Sortie du livre: "Ils sont infirmiers de campagne", de Fanny Cheyrou et Jeff Pourquié.
Guérir et soigner, ces deux mots naissent d'un long processus relationnel qui ne pourra jamais être mécanisé. Il a fallu à l'homme des siècles de soin pour élaborer un art de sauver la vie, l'infirmier est l'héritier de cette longue chaîne de savoirs.
Dans un village, personne n'est jamais anonyme. C'est sociologique, on n'arrête pas ce phénomène à la campagne. Si vous soignez Paul, vous soignez aussi Pierre qui est le cousin de Paul qui connaît bien Marie. Malgré l'engorgement de la ceinture de Mont-de-Marsan, Saint-Perdon n'a rien perdu du village gascon où tout le monde se connaît. L'infirmier est un pont entre des vies déjà reliées, depuis des générations.
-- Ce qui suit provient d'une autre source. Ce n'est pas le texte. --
Lemma newest_version : head (versions_of id t') = Some {| vr_id := vid; vr_row := row; vr_deployed_at := deployed_at |}.
Proof.
  destruct t'. cbn in Hv. subst. rewrite (versions_of_policies _ _ _ _ t), versions_of_snoc. rewrite decide_True by done.
  apply head_order_desc_snoc. apply Forall_forall. intros v Hin. apply list_elem_of_In, List.filter_In in Hin as [Hin _].
  apply list_elem_of_In in Hin. destruct (ok_versions _ _ _ Hok v Hin). cbn. lia.
Qed.
Lemma current_new : current t' id = rules.
Proof. unfold current. rewrite newest_version. cbn. by rewrite Hrules, rules_round_trip. Qed.
Lemma versions_of_other j : j <> id -> versions_of j t' = versions_of j t.
Proof.
  intros Hj. destruct t'. cbn in Hv. subst. rewrite (versions_of_policies _ _ _ _ t), versions_of_snoc.
  by rewrite decide_False by done.
Qed.
Lemma current_other j : j <> id -> current t' j = current t j.
Proof. intros Hj. unfold current. by rewrite versions_of_other. Qed.

Lemma new_version_ok stamp :
  v_created_at row = stamp -> (id < next')%nat -> NoDup (p_id <$> pt_policies t') -> acceptable rules ->
  (forall p, p ∈ pt_policies t' -> p_id p = id /\ p_version p = v_version row \/
     p_id p <> id /\ exists q, q ∈ pt_policies t /\ p_id q = p_id p /\ p_version q = p_version p) ->
  rows_of id (pt_rules t') = rule_row id <$> rules ->
  (forall j, j <> id -> rows_of j (pt_rules t') = rows_of j (pt_rules t)) ->
  tables_ok stamp next' t'.
Proof.
  intros <- Hi Hnd Hacc Hp Hr Hro. split; [done|..].
  - intros p [[-> _]|(_ & q & Hq & <- & _)]%Hp; [done|]. pose proof (ok_fresh _ _ _ Hok q Hq). lia.
  - intros v. rewrite Hv. intros [Hin| ->%list_elem_of_singleton]%elem_of_app; [|cbn; lia].
    destruct (ok_versions _ _ _ Hok v Hin). split; lia.
  - intros r Hin. destruct (decide (rr_policy_id r = id)) as [->|Hne]; [done|].
    assert (r ∈ rows_of (rr_policy_id r) (pt_rules t)) as Hin'.
    { rewrite <- Hro by done. apply list_elem_of_In, List.filter_In. rewrite bool_decide_eq_true. by rewrite <- list_elem_of_In. }
    apply list_elem_of_In, List.filter_In in Hin' as [Hin' _]. apply list_elem_of_In in Hin'. pose proof (ok_rule_rows _ _ _ Hok r Hin'). lia.
  - intros p [[-> Hver]|(Hne & q & Hq & Eq & Ev)]%Hp.
    + exists {| vr_id := vid; vr_row := row; vr_deployed_at := deployed_at |}, rules. by rewrite newest_version.
    + destruct (ok_current _ _ _ Hok q Hq) as (v & rs & H1 & H2 & H3 & H4 & H5). rewrite Eq in *. exists v, rs.
      rewrite versions_of_other, Hro by done. split_and!; [done|congruence|done..].
Qed.

End NewVersion.

(** ** Operations *)

Lemma replace_wp id rules (w : World) :
  wp (replace_policy_rules id rules)
    (fun _ w1 => later w w1 /\
       io_tables w1 = set_rules (List.filter (fun r => negb (bool_decide (rr_policy_id r = id))) (pt_rules (io_tables w)) ++
                                 (rule_row id <$> rules)) (io_tables w))
    (fun _ w1 => later w w1) w.
Proof.
  unfold replace_policy_rules. wp; [auto with later|].
  set (kept := List.filter _ _).
  eapply (wp_weaken _ (fun _ w1 => later w w1 /\ io_tables w1 = set_rules (kept ++ (rule_row id <$> rules)) (io_tables w))
    _ (fun _ w1 => later w w1)); [|done..].
  apply (wp_each _ (fun l w1 => later w w1 /\ io_tables w1 = set_rules (kept ++ (rule_row id <$> l)) (io_tables w))).
  - cbn. rewrite app_nil_r. split; [auto with later|done].
  - intros l1 x l2 w1 _ [Hl Ht]. wp.
    + trans w1; [done|auto with later].
    + split; [trans w1; [done|auto with later]|]. cbn. rewrite Ht. unfold set_rules. cbn. by rewrite fmap_app, <- app_assoc.
Qed.

Lemma latest_wp id (w : World) :
  wp (latest_rules id)
    (fun rules w1 => later w w1 /\ io_tables w1 = io_tables w /\ rules = current (io_tables w) id)
    (fun _ w1 => later w w1 /\ io_tables w1 = io_tables w) w.
Proof.
  unfold latest_rules, current. wp; [auto with later|]. destruct (head _) as [v|]; wp; [|auto with later..].
  intros rules ->%ok_or_Ok. auto with later.
Qed.

Lemma insert_version_wp id version status by_ notes deployed rules now (w : World) :
  io_tx w = Some now ->
  wp (insert_policy_version id version status by_ notes deployed rules)
    (fun _ w1 => later w w1 /\ exists vid, io_tables w1 = set_versions (pt_versions (io_tables w) ++
       [{| vr_id := vid; vr_deployed_at := deployed;
           vr_row := {| v_policy_id := id; v_version := version; v_status := status; v_created_by := by_; v_notes := notes;
                        v_rules := rules_to_value rules; v_created_at := now |} |}]) (io_tables w))
    (fun _ w1 => later w w1) w.
Proof.
  intros Htx. unfold insert_policy_version. wp; [trans (took_uuid w); auto with later|].
  split; [trans (took_uuid w); auto with later|]. cbn. unfold sql_now. cbn. rewrite Htx. cbn. eauto.
Qed.

(** *** Rules *)

(** What a run of the loop adds to the rules it began with. *)
Definition told_apart (rules : list PolicyRule) : Prop :=
  NoDup (r_priority <$> rules) /\ NoDup (r_id <$> rules) /\ Forall (fun r => r_id r <> "" /\ trim (r_id r) = r_id r) rules /\
  Forall (fun r => validate_domain_patterns (r_conditions r) = Ok tt) rules.

Lemma told_apart_snoc rules r :
  told_apart rules -> r_priority r ∉ (r_priority <$> rules) -> r_id r ∉ (r_id <$> rules) -> r_id r <> "" ->
  trim (r_id r) = r_id r -> validate_domain_patterns (r_conditions r) = Ok tt -> told_apart (rules ++ [r]).
Proof.
  intros (H1 & H2 & H3 & H4) Hp Hi He Ht Hd. unfold told_apart. rewrite !fmap_app. cbn. split_and!.
  - apply NoDup_app. split_and!; [done|set_solver|apply NoDup_singleton].
  - apply NoDup_app. split_and!; [done|set_solver|apply NoDup_singleton].
  - apply Forall_app. eauto.
  - apply Forall_app. eauto.
Qed.

Lemma parse_action_status v e : parse_action v = Err e -> he_status e = BAD_REQUEST.
Proof. unfold parse_action. repeat case_decide; try done. by intros [= <-]. Qed.
Lemma domain_pattern_status d e : check_domain_pattern d = Err e -> he_status e = BAD_REQUEST.
Proof. unfold check_domain_pattern. repeat case_match; try done; by intros [= <-]. Qed.
Lemma try_map_Err {F A C} (f : A -> result F C) l e : try_map f l = Err e -> exists x, x ∈ l /\ f x = Err e.
Proof.
  induction l as [|x l IH]; cbn; [done|]. destruct (f x) as [b|e'] eqn:E; cbn.
  - destruct (try_map f l); cbn; [done|]. intros [= ->]. destruct (IH eq_refl) as (y & Hy & ?). exists y. split; [by right|done].
  - intros [= ->]. exists x. split; [by left|done].
Qed.
Lemma domain_patterns_status c e : validate_domain_patterns c = Err e -> he_status e = BAD_REQUEST.
Proof.
  unfold validate_domain_patterns. destruct (c_domains c) as [l|]; [|done]. destruct (try_map _ l) eqn:E; cbn; [done|]. intros [= <-].
  apply try_map_Err in E as (d & _ & E). by eapply domain_pattern_status.
Qed.
Lemma taxonomy_status rules e : validate_rules_against_taxonomy taxonomy rules = Err e -> he_status e = BAD_REQUEST.
Proof.
  unfold validate_rules_against_taxonomy. destruct (try_map _ rules) eqn:E; cbn; [done|]. intros [= <-].
  apply try_map_Err in E as (r & _ & E). destruct (c_categories _) as [l|]; [|done]. apply try_map_Err in E as (c & _ & E).
  destruct (resolve_category_id taxonomy c).2 as [[]|]; try done; by injection E as <-.
Qed.

Lemma normalize_loop_wp rules ps ids acc (w : World) :
  told_apart acc -> (forall p, p ∈ ps <-> p ∈ (r_priority <$> acc)) -> (forall i, i ∈ ids <-> i ∈ (r_id <$> acc)) ->
  wp (normalize_loop rules ps ids acc)
    (fun rs w1 => later w w1 /\ io_tables w1 = io_tables w /\ told_apart rs /\ length rs = (length acc + length rules)%nat)
    (fun e w1 => later w w1 /\ io_tables w1 = io_tables w /\ he_status e = BAD_REQUEST) w.
Proof.
  revert ps ids acc w. induction rules as [|rule rules IH]; intros ps ids acc w Ha Hps Hids; cbn [normalize_loop].
  { wp. cbn. rewrite Nat.add_0_r. by split_and!. }
  case_decide as Hp; [wp; [done|]; by intros e [= <-]|].
  wp; [|intros e H; split_and!; [done..|by eapply parse_action_status]]. intros action _.
  wp; [|intros e H; split_and!; [done..|by eapply domain_patterns_status]]. intros [] Hd. wp.
  assert (forall id w1, later w w1 -> io_tables w1 = io_tables w ->
    wp (let id := trim id in
        if is_empty id then of_result (Err (validation_error "rule id cannot be empty"))
        else if decide (id ∈ ids) then of_result (Err (validation_error "duplicate rule ids are not allowed"))
        else normalize_loop rules (rp_priority rule :: ps) (id :: ids)
               (acc ++ [{| r_id := id; r_description := rp_description rule; r_priority := rp_priority rule;
                           r_action := action; r_conditions := rp_conditions rule |}]))
    (fun rs w1 => later w w1 /\ io_tables w1 = io_tables w /\ told_apart rs /\ length rs = (length acc + length (rule :: rules))%nat)
    (fun e w1 => later w w1 /\ io_tables w1 = io_tables w /\ he_status e = BAD_REQUEST) w1) as Hrest.
  { intros id w1 Hl Ht. cbv zeta. destruct (is_empty (trim id)) eqn:Ee; [wp; [done|]; by intros e [= <-]|].
    case_decide as Hi; [wp; [done|]; by intros e [= <-]|].
    eapply wp_weaken; [apply IH|..].
    - apply told_apart_snoc; cbn; [done|by rewrite <- Hps|by rewrite <- Hids|by intros E; rewrite E in Ee|apply trim_idem|done].
    - intros p. rewrite fmap_app, elem_of_cons, elem_of_app, Hps. set_solver.
    - intros i. rewrite fmap_app, elem_of_cons, elem_of_app, Hids. set_solver.
    - cbn. intros rs w2 (H1 & H2 & H3 & H4). split_and!; [by trans w1|congruence|done|]. rewrite H4, length_app. cbn. lia.
    - cbn. intros e w2 (H1 & H2 & H3). split_and!; [by trans w1|congruence|done]. }
  destruct (rp_id rule) as [id|]; [apply wp_ret|apply wp_bind, wp_v4, wp_ret].
  - exact (Hrest id w ltac:(reflexivity) eq_refl).
  - exact (Hrest _ _ (later_uuid w) eq_refl).
Qed.

Lemma normalize_wp rules (w : World) :
  wp (normalize_rules rules)
    (fun rs w1 => later w w1 /\ io_tables w1 = io_tables w /\
       (validate_rules_against_taxonomy taxonomy rs = Ok tt -> acceptable rs))
    (fun e w1 => later w w1 /\ io_tables w1 = io_tables w /\ he_status e = BAD_REQUEST) w.
Proof.
  unfold normalize_rules. destruct rules as [|rule rules]; [wp; [done|]; by intros e [= <-]|].
  eapply wp_weaken; [apply normalize_loop_wp; [repeat constructor|set_solver|set_solver]| |done].
  cbn. intros rs w1 (H1 & H2 & (H3 & H4 & H5 & H6) & H7). split_and!; [done..|]. intros Hc. split; try done. by destruct rs.
Qed.

(** *** The rows of each request *)

Lemma rows_of_app id l l' : rows_of id (l ++ l') = rows_of id l ++ rows_of id l'.
Proof. apply List.filter_app. Qed.
Lemma rows_of_new id rules : rows_of id (rule_row id <$> rules) = rule_row id <$> rules.
Proof. apply filter_all. intros r (x & -> & _)%list_elem_of_fmap. by apply bool_decide_eq_true. Qed.
Lemma rows_of_new_other id j rules : j <> id -> rows_of j (rule_row id <$> rules) = [].
Proof. intros Hj. apply filter_none. intros r (x & -> & _)%list_elem_of_fmap. apply bool_decide_eq_false. cbn. congruence. Qed.
Lemma filter_filter {A} (f g : A -> bool) l : List.filter f (List.filter g l) = List.filter (fun x => g x && f x) l.
Proof. induction l as [|x l IH]; [done|]. cbn. destruct (g x); cbn; [|done]. by destruct (f x); rewrite IH. Qed.
Lemma filter_same {A} (f g : A -> bool) l : (forall x, f x = g x) -> List.filter f l = List.filter g l.
Proof. intros H. induction l as [|x l IH]; [done|]. cbn. by rewrite H, IH. Qed.
Lemma rows_of_removed id l : rows_of id (List.filter (fun r => negb (bool_decide (rr_policy_id r = id))) l) = [].
Proof. unfold rows_of. rewrite filter_filter. apply filter_none. intros r _. by destruct (bool_decide _). Qed.
Lemma filter_kept {A} (f : A -> Uuid) id j l :
  j <> id -> List.filter (fun x => bool_decide (f x = j)) (List.filter (fun x => negb (bool_decide (f x = id))) l) =
    List.filter (fun x => bool_decide (f x = j)) l.
Proof. intros Hj. rewrite filter_filter. apply filter_same. intros x. repeat case_bool_decide; cbn; congruence. Qed.

Definition replaced (id : Uuid) (rules : list PolicyRule) (l : list RuleRow) : list RuleRow :=
  List.filter (fun r => negb (bool_decide (rr_policy_id r = id))) l ++ (rule_row id <$> rules).
Lemma rows_of_replaced id rules l : rows_of id (replaced id rules l) = rule_row id <$> rules.
Proof. unfold replaced. by rewrite rows_of_app, rows_of_removed, rows_of_new. Qed.
Lemma rows_of_replaced_other id j rules l : j <> id -> rows_of j (replaced id rules l) = rows_of j l.
Proof. intros Hj. unfold replaced. rewrite rows_of_app, rows_of_new_other, app_nil_r by done. by apply filter_kept. Qed.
Les villageois parlent entre eux de "Max et Ludo". Mais l'infirmier, lui, n'évoquera jamais le nom d'un patient avec un autre, il donne toujours l'impression de découvrir la personne dont on lui parle, par discrétion.
Nos sociétés se sont construites de sorte que tous les hommes soient responsabies de chacun, et que chacun soit responsable de tous les hommes, c'est ce en quoi croit Ludo. Cet idéal permet encore à de grandes choses d'advenir. Mais certains savent mieux que d'autres sauver la part d'humanité d'un village, certains mieux que d'autres dressent un pont entre deux voisins, entre une famille et son aïeul. Ainsi devient-on l'homme d'un métier, l'homme d'une mission. Ainsi devient-on l'infirmier d'un village.
Personne ne peut imaginer ce que vit l'infirmier de campagne au quotidien. Tel un caméléon, il passe d'une maison à l'autre, d'un monde à l'autre. Il côtoie tous les milieux, tous les états de santé, il passe son temps à s'adapter.